Second, Jiang Zemin remains an important figurehead for his namesake faction even though it is doubtful that he is personally involved in faction-related activities today given his advanced age. CCP officials will track Jiang Zemin’s public appearances, mentions in mainland and overseas press, and news pertaining to his faction to gauge the former Party boss’s “quan wei” and fortunes. For example, CCP officials reading the Feb. 16 Wall Street Journal report would gather that the Jiang faction is still powerful and thriving. Therefore, they would become inclined to inaction and procrastination (“bu zuo wei,” “不作爲”) as they wait for the dust to settle in the Xi-Jiang struggle before putting their chips in with the more likely winner; CCP officials know from regime history that those who bet on the wrong horse pay steep personal costs after power changes hands. To counter Jiang faction influence and keep officials on their toes, Xi has resorted to continually boosting his “quan wei” in Party propaganda by playing up his “achievements” and “core” status, cracking the whip ever so often with the anti-corruption campaign, and making countless personnel changes to break up entrenched factional networks in the bureaucracy. 

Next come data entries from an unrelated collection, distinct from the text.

(* ===== verification/Slo.v ===== *)
(** [phase8/campaign/slo.py]: the verdict on one measured cell. *)

From Stdlib Require Import ZArith Bool Ascii String Lia SpecFloat.
From stdpp Require Import base list strings option.
From S2P Require Import Prelude PyStr PyFloat Bracket.

Open Scope string_scope.
Open Scope Z_scope.

Definition DEFAULT_INVALID_ERROR_SHARE : float := flit 5 10.

Record Slo : Type := {
  max_p99_latency_ms : float;
  min_throughput_rps : float;
  max_error_ratio : float;
  min_availability_ratio : float
}.

(** [0 <= r <= 1] *)
Definition in_unit (r : float) : bool := fgeb_Z r 0 && fleb_Z r 1.

(** The constructor with its [__post_init__] checks. *)
Definition make_slo (p99 rps err avail : float) : result Slo :=
  raise_if (fleb_Z p99 0) ValueError "max_p99_latency_ms must be positive" ;;;
  raise_if (fltb_Z rps 0) ValueError "min_throughput_rps must not be negative" ;;;
  raise_if (negb (in_unit err)) ValueError "max_error_ratio must be within 0..=1" ;;;
  raise_if (negb (in_unit avail)) ValueError "min_availability_ratio must be within 0..=1" ;;;
  Ok {| max_p99_latency_ms := p99; min_throughput_rps := rps;
        max_error_ratio := err; min_availability_ratio := avail |}.

Record Observation : Type := {
  p50_latency_ms : option float;
  p99_latency_ms : option float;
  throughput_rps : option float;
  error_ratio : option float;
  availability_ratio : option float;
  cpu_usage_millicores : option float;
  throttled_ms_per_second : option float;
  completed_requests : Z;
  loadgen_valid : bool;
  loadgen_invalid_reason : string;
  target_reached : option bool
}.

Definition is_none {A} (o : option A) : bool := match o with None => true | Some _ => false end.

(** [getattr(self, name) is None] *)
Definition attr_is_none (o : Observation) (name : string) : result bool :=
  if String.eqb name "p50_latency_ms" then Ok (is_none (p50_latency_ms o))
  else if String.eqb name "p99_latency_ms" then Ok (is_none (p99_latency_ms o))
  else if String.eqb name "throughput_rps" then Ok (is_none (throughput_rps o))
  else if String.eqb name "error_ratio" then Ok (is_none (error_ratio o))
  else if String.eqb name "availability_ratio" then Ok (is_none (availability_ratio o))
  else if String.eqb name "cpu_usage_millicores" then Ok (is_none (cpu_usage_millicores o))
  else if String.eqb name "throttled_ms_per_second" then Ok (is_none (throttled_ms_per_second o))
  else if String.eqb name "completed_requests" then Ok false
  else if String.eqb name "loadgen_valid" then Ok false
  else if String.eqb name "loadgen_invalid_reason" then Ok false
  else if String.eqb name "target_reached" then Ok (is_none (target_reached o))
  else Raise (Exn AttributeError name).

Fixpoint missing_fields (o : Observation) (required : list string) : result (list string) :=
  match required with
  | [] => Ok []
  | name :: rest =>
      let* absent := attr_is_none o name in
      let* ms := missing_fields o rest in
      Ok (if absent then name :: ms else ms)
  end.

(** The longest run of digits at the start, and the rest. *)
Fixpoint span_digits (s : string) : string * string :=
  match s with
  | String c s' =>
      if is_digit c then let '(d, r) := span_digits s' in (String c d, r) else ("", s)
  | EmptyString => ("", "")
  end.

(** [FAILED_REQUESTS_PATTERN.search]: the two groups, as integers. *)
Definition match_failed_requests (s : string) : option (Z * Z) :=
  let '(d1, r1) := span_digits s in
  if negb (is_empty d1) && startswith " of " r1 then
    let '(d2, r2) := span_digits (str_drop 4 r1) in
    if negb (is_empty d2) && startswith " requests failed" r2 then
      match py_int d1, py_int d2 with
      | Some a, Some b => Some (a, b)
      | _, _ => None
      end
    else None
  else None.

Definition failed_request_share (reason : string) : result (option float) :=
  match match_failed_requests reason with
  | None => Ok None
  | Some (a, b) => let* q := truediv a b in Ok (Some q)
  end.

Definition service_breach_share (o : Observation) : result (option float) :=
  if loadgen_valid o || negb (bool_decide (target_reached o = Some true)) then Ok None
  else failed_request_share (loadgen_invalid_reason o).

Definition default_required_fields : list string :=
  ["p50_latency_ms"; "p99_latency_ms"; "throughput_rps"; "error_ratio";
   "availability_ratio"; "cpu_usage_millicores"; "throttled_ms_per_second"].

Definition assert_some (o : option float) : result float :=
  match o with Some x => Ok x | None => Raise (Exn AssertionError "") end.

(** The first of the named values that is not finite. *)
Definition first_not_finite (l : list (string * float)) : option (string * float) :=
  List.find (fun p => negb (isfinite (snd p))) l.

Definition breach_list (p99 rps err avail : float) (slo : Slo) : list string :=
  ((if fltb (max_p99_latency_ms slo) p99
    then ["p99 " +:+ format_f 1 p99 +:+ " ms > " +:+ format_f 1 (max_p99_latency_ms slo) +:+ " ms"]
    else []) ++
   (if fltb rps (min_throughput_rps slo)
    then ["throughput " +:+ format_f 1 rps +:+ " rps < " +:+ format_f 1 (min_throughput_rps slo) +:+ " rps"]
    else []) ++
   (if fltb (max_error_ratio slo) err
    then ["error ratio " +:+ format_f 4 err +:+ " > " +:+ format_f 4 (max_error_ratio slo)]
    else []) ++
   (if fltb avail (min_availability_ratio slo)
    then ["availability " +:+ format_f 4 avail +:+ " < " +:+ format_f 4 (min_availability_ratio slo)]
    else []))%list.

Definition verdict_with (o : Observation) (slo : Slo) (required_fields : list string)
    (invalid_error_share : float) : result (Outcome * string) :=
  raise_if (negb (in_unit invalid_error_share)) ValueError
    "invalid_error_share must be within 0..=1" ;;;
  if negb (loadgen_valid o) then
    let reason := if is_empty (loadgen_invalid_reason o)
                  then "load generator reported the run invalid"
                  else loadgen_invalid_reason o in
    if completed_requests o <? 1 then Ok (INVALID, "load generator invalid: " +:+ reason)
    else
      let* share := service_breach_share o in
      match share with
      | Some q =>
          if fleb invalid_error_share q then
            Ok (BREACHES_SLO,
                "service failed " +:+ format_pct 1 q +:+ " of offered requests, at or above the "
                +:+ format_pct 0 invalid_error_share +:+ " breach threshold: " +:+ reason)
          else Ok (INVALID, "load generator invalid: " +:+ reason)
      | None => Ok (INVALID, "load generator invalid: " +:+ reason)
      end
  else if completed_requests o <? 1 then
    Ok (INVALID, "no requests completed in the measured window")
  else
    let* missing := missing_fields o required_fields in
    match missing with
    | _ :: _ => Ok (INVALID, "missing measurement(s): " +:+ join ", " missing)
    | [] =>
        let* p99 := assert_some (p99_latency_ms o) in
        let* rps := assert_some (throughput_rps o) in
        let* err := assert_some (error_ratio o) in
        let* avail := assert_some (availability_ratio o) in
        match first_not_finite [("p99_latency_ms", p99); ("throughput_rps", rps);
                                ("error_ratio", err); ("availability_ratio", avail)] with
        | Some (name, value) =>
            Ok (INVALID, name +:+ " is not finite (" +:+ repr_float value +:+ ")")
        | None =>
            match breach_list p99 rps err avail slo with
            | [] => Ok (MEETS_SLO, "all objectives met")
            | breaches => Ok (BREACHES_SLO, join "; " breaches)
            end
        end
    end.

Definition verdict (o : Observation) (slo : Slo) : result (Outcome * string) :=
  verdict_with o slo default_required_fields DEFAULT_INVALID_ERROR_SHARE.

(** ** Specification *)

(** Every measurement that is required was taken, and the four that have an
    objective are finite numbers. *)
Record measured (o : Observation) (p99 rps err avail : float) : Prop := {
  measured_p50 : is_Some (p50_latency_ms o);
  measured_p99 : p99_latency_ms o = Some p99;
  measured_rps : throughput_rps o = Some rps;
  measured_err : error_ratio o = Some err;
  measured_avail : availability_ratio o = Some avail;
  measured_cpu : is_Some (cpu_usage_millicores o);
  measured_throttled : is_Some (throttled_ms_per_second o);
  measured_finite : isfinite p99 && isfinite rps && isfinite err && isfinite avail = true
}.

Definition objectives_met (p99 rps err avail : float) (slo : Slo) : Prop :=
  fleb p99 (max_p99_latency_ms slo) = true /\ fleb (min_throughput_rps slo) rps = true /\
  fleb err (max_error_ratio slo) = true /\ fleb (min_availability_ratio slo) avail = true.

(** ** Lemmas *)

Lemma missing_fields_nil o l ms :
  missing_fields o l = Ok ms -> ms = [] <-> Forall (fun n => attr_is_none o n = Ok false) l.
Proof.
  revert ms. induction l as [|n l IH]; intros ms H; simpl in H; inv_ok.
  - split; [constructor|done].
  - rewrite Forall_cons_iff, Hx, <- (IH _ Hx0). destruct x; split; try done.
    + by intros [[=] _].
    + by intros [_ ->].
Qed.

Lemma is_none_false {A} (o : option A) : Ok (is_none o) = Ok false <-> is_Some o.
Proof. by destruct o. Qed.

Lemma missing_default o :
  exists ms, missing_fields o default_required_fields = Ok ms /\
  (ms = [] <-> is_Some (p50_latency_ms o) /\ is_Some (p99_latency_ms o) /\
    is_Some (throughput_rps o) /\ is_Some (error_ratio o) /\ is_Some (availability_ratio o) /\
    is_Some (cpu_usage_millicores o) /\ is_Some (throttled_ms_per_second o)).
Proof.
  assert (exists ms, missing_fields o default_required_fields = Ok ms) as [ms Hms]
    by (eexists; reflexivity).
  exists ms. split; [done|]. rewrite (missing_fields_nil o default_required_fields) by done.
  unfold default_required_fields. rewrite !Forall_cons_iff, <- !is_none_false.
  split; [by intros (? & ? & ? & ? & ? & ? & ? & _)|].
  intros (? & ? & ? & ? & ? & ? & ?). by repeat (split; [done|]).
Qed.

Lemma in_unit_not_nan x : in_unit x = true -> is_nan x = false.
Proof. by destruct x. Qed.

Lemma breach_list_nil p99 rps err avail slo :
  breach_list p99 rps err avail slo = [] <->
  fltb (max_p99_latency_ms slo) p99 = false /\ fltb rps (min_throughput_rps slo) = false /\
  fltb (max_error_ratio slo) err = false /\ fltb avail (min_availability_ratio slo) = false.
Proof.
  unfold breach_list. repeat rewrite app_nil.
  repeat match goal with |- context [if ?b then _ else _] => destruct b end; by split; intros; destruct_and?.
Qed.

Lemma first_not_finite_None a b c d na nb nc nd :
  first_not_finite [(na, a); (nb, b); (nc, c); (nd, d)] = None <->
  isfinite a && isfinite b && isfinite c && isfinite d = true.
Proof.
  unfold first_not_finite. cbn [List.find snd].
  destruct (isfinite a), (isfinite b), (isfinite c), (isfinite d); simpl; by split.
Qed.

(** The verdict on a cell whose generator kept control, as one case split. *)
Lemma verdict_valid o slo :
  loadgen_valid o = true -> 1 <= completed_requests o ->
  (exists out msg, verdict o slo = Ok (out, msg) /\
    (out = MEETS_SLO <-> exists p99 rps err avail,
      measured o p99 rps err avail /\ breach_list p99 rps err avail slo = [])).
Proof.
  intros Hv Hc. unfold verdict, verdict_with.
  rewrite raise_if_false by (vm_compute; reflexivity). cbn [rbind].
  rewrite Hv. cbn [negb]. destruct (_ <? 1) eqn:E; bool_hyps; [lia|]. clear E.
  destruct (missing_default o) as (ms & -> & Hms). cbn [rbind].
  destruct ms as [|m ms].
  2: { do 2 eexists. split; [done|]. split; [done|]. intros (? & ? & ? & ? & [] & _).
       assert (m :: ms = []) by (apply Hms; repeat split; eauto). done. }
  destruct Hms as [Hms _]. specialize (Hms eq_refl).
  destruct Hms as (H50 & [p99 H99] & [rps Hr] & [err He] & [avail Ha] & Hcpu & Hth).
  rewrite H99, Hr, He, Ha. cbn [assert_some rbind].
  destruct (first_not_finite _) as [[name v]|] eqn:Ef.
  { do 2 eexists. split; [done|]. split; [done|]. intros (? & ? & ? & ? & [] & _).
    simplify_eq. apply (first_not_finite_None _ _ _ _ "p99_latency_ms" "throughput_rps"
      "error_ratio" "availability_ratio") in measured_finite0. congruence. }
  apply first_not_finite_None in Ef.
  destruct (breach_list p99 rps err avail slo) as [|m bs] eqn:Eb; do 2 eexists; (split; [done|]).
  - split; [|done]. intros _. exists p99, rps, err, avail. split; [by constructor|done].
  - split; [done|]. intros (? & ? & ? & ? & [] & Hb). simplify_eq. congruence.
Qed.

Lemma verdict_meets_measured o slo msg :
  verdict o slo = Ok (MEETS_SLO, msg) ->
  loadgen_valid o = true /\ 1 <= completed_requests o /\
  exists p99 rps err avail,
    measured o p99 rps err avail /\ breach_list p99 rps err avail slo = [].
Proof.
  intros H.
  assert (loadgen_valid o = true /\ 1 <= completed_requests o) as [Hv Hc].
  { unfold verdict, verdict_with in H. inv_ok.
    destruct (loadgen_valid o) eqn:Ev; cbn [negb] in H.
    - destruct (_ <? 1) eqn:Ec; bool_hyps; [done|]. split; [done|lia].
    - destruct (_ <? 1); [done|]. inv_ok. destruct x0 as [q|]; [|done].
      by destruct (fleb _ q). }
  split; [done|]. split; [done|].
  destruct (verdict_valid o slo Hv Hc) as (out & msg' & Heq & Hiff).
  rewrite H in Heq. injection Heq as <- <-. by apply Hiff.
Qed.

Lemma make_slo_ok p99 rps err avail slo :
  make_slo p99 rps err avail = Ok slo ->
  in_unit (max_error_ratio slo) = true /\ in_unit (min_availability_ratio slo) = true.
Proof. unfold make_slo. intros H. inv_ok. bool_hyps. done. Qed.
(* ===== verification/Pilot.v ===== *)
(** [phase8/campaign/pilot.py]: deploying, measuring and judging one cell, and
    the pilot that walks the planned limits and derives a bracket.

    [argparse] is outside the model: [main] starts from the parsed arguments. *)

From Stdlib Require Import ZArith Bool Ascii String Lia SpecFloat Sorted.
From stdpp Require Import base list strings option.
From S2P Require Import Prelude Eff PyStr PyFloat PyVal PyText Json PyConv World Bracket Slo RenderCell K8s.

Open Scope string_scope.
Open Scope Z_scope.

Definition USEC_PER_SECOND : Z := 1000000.

Record CgroupSample : Type := {
  at_seconds : float;
  nr_periods : Z;
  nr_throttled : Z;
  throttled_usec : Z;
  usage_usec : Z
}.

Record CellResult : Type := {
  cr_cell : string;
  cr_limit_millicores : Z;
  cr_request_millicores : Z;
  cr_node : pyval;
  cr_node_capacity_millicores : Z;
  cr_outcome : string;
  cr_reason : string;
  cr_loadgen : pyval;
  cr_cgroup : pydict;
  cr_wall_seconds : float
}.

(** ** Counters of the cell's control group *)

(** One line of [cpu.stat]: lines without two fields, or whose second field is
    no number, are skipped. *)
Definition cpu_stat_line (values : pydict) (line : string) : pydict :=
  match words line with
  | [key; value] => match py_int value with Some n => dset key (VInt n) values | None => values end
  | _ => values
  end.

Definition parse_cpu_stat (raw : string) : pydict :=
  fold_left cpu_stat_line (splitlines raw) [].

Definition required_counters : list string :=
  ["usage_usec"; "nr_periods"; "nr_throttled"; "throttled_usec"].

(** A counter that is known to be present. *)
Definition counter (k : string) (values : pydict) : result Z :=
  match dget k values with Some (VInt n) => Ok n | _ => Raise (Exn KeyError k) end.

Definition check_counters (raw : string) (values : pydict) : result unit :=
  iterM (fun required =>
           raise_if (negb (dmem required values)) KubernetesError
             ("cpu.stat is missing " +:+ required +:+ ": " +:+ str_take 200 (strip raw)))
        required_counters.

(** [n / x] for an integer and a float. *)
Definition div_int_float (n : Z) (x : float) : result float :=
  let* f := float_of_Z n in fdiv f x.

Definition derive_cpu_metrics (before after : CgroupSample) (limit_millicores : Z) : result pydict :=
  let elapsed := fsub (at_seconds after) (at_seconds before) in
  raise_if (fleb_Z elapsed 0) KubernetesError "cgroup samples are not ordered in time" ;;;
  let throttled_delta := throttled_usec after - throttled_usec before in
  let usage_delta := usage_usec after - usage_usec before in
  let periods_delta := nr_periods after - nr_periods before in
  raise_if ((throttled_delta <? 0) || (usage_delta <? 0) || (periods_delta <? 0)) KubernetesError
    "cgroup counters decreased; the container was replaced" ;;;
  let* usec := float_of_Z USEC_PER_SECOND in
  let* ratio := div_int_float throttled_delta (fmul elapsed usec) in
  let* thr := div_int_float throttled_delta elapsed in
  let* thr := fdiv thr (flit 1000 1) in
  let* usage := div_int_float usage_delta elapsed in
  let* usage := fdiv usage (flit 1000 1) in
  let* limit := float_of_Z limit_millicores in
  let* periods := float_of_Z periods_delta in
  let* throttled := float_of_Z (nr_throttled after - nr_throttled before) in
  Ok [ ("throttle_ratio", VFloat (fmin (flit 1 1) ratio));
       ("throttled_ms_per_second", VFloat thr);
       ("cpu_usage_millicores", VFloat usage);
       ("cpu_limit_millicores", VFloat limit);
       ("periods", VFloat periods);
       ("periods_throttled", VFloat throttled);
       ("elapsed_seconds", VFloat elapsed) ].

(** ** From the load generator's report to an observation *)

(** [float(v[k]) if k in v else None] *)
Definition optional_float (k : string) (v : pyval) : result (option float) :=
  let* present := py_in k v in
  if present then let* x := py_index k v in let* f := float_of_val x in Ok (Some f) else Ok None.

(** [cpu.get(k)] in the dictionary of floats. *)
Definition cpu_get (k : string) (cpu : pydict) : option float :=
  match dget k cpu with Some (VFloat f) => Some f | _ => None end.
(** The load generator's own [valid] flag decides alone: of a run it
    declares invalid the pilot never reports a breach, whatever share of the
    requests failed, because the observation never records that the target was
    reached. *)
Theorem pilot_never_reports_invalid_breach cell slo m cpu out reason :
  (exists d v, ms_report m = VDict d /\ dget_or "valid" (VBool false) d = v /\ truthy v = false) ->
  judge cell slo m = Ok (cpu, out, reason) -> out = INVALID.
Proof.
  intros (d & v & Hr & Hv & Hf) Hj. apply judge_Ok in Hj as (_ & o & Ho & Hverd).
  assert (loadgen_valid o = false /\ target_reached o = None) as [Hval Ht].
  { unfold observation_from in Ho. rewrite Hr in Ho.
    repeat (apply rbind_Ok in Ho as (? & _ & Ho)).
    destruct x4; [|done]. cbn [attr_get_or rbind] in Ho.
    apply rbind_Ok in Ho as (? & _ & Ho). injection Ho as <-. cbn. by rewrite Hv. }
  destruct (verdict_invalid_cases o slo out reason Hval Hverd) as [[Hb _] [->|]]; [|done].
  destruct (Hb eq_refl) as (_ & Ht' & _). congruence.
Qed.
End Measured.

Third, the Jiang faction “remains a force behind the scenes” because it oversaw the career progression of many CCP officials during the faction’s long era of dominance (1997 to 2012). CCP officials who are “clients” of Jiang faction “patrons” are inclined to protect factional interests first as they intertwine with personal interests, and would cheer a return to the pre-Xi era of lax Party discipline and regulations. To draw a loose American analogy, Xi Jinping has a longstanding problem with a recalcitrant CCP “permanent bureaucracy” or “deep state,” something that he cannot simply resolve by wielding authority as Party General Secretary and “core” leader; former U.S. president Donald Trump faced a similar dilemma while in office even though his constitutional powers were no different from his predecessors. Xi’s solution for the “permanent bureaucracy” problem is anti-corruption purges and personnel reshuffle in the military and the officialdom. For example, officials who have been reshuffled to the CCP’s Hong Kong and Macau apparatus since early 2020 tend to be known loyalists of Xi, or have little prior experience in the Hong Kong and Macau apparatus, which has long been swayed by the Jiang faction.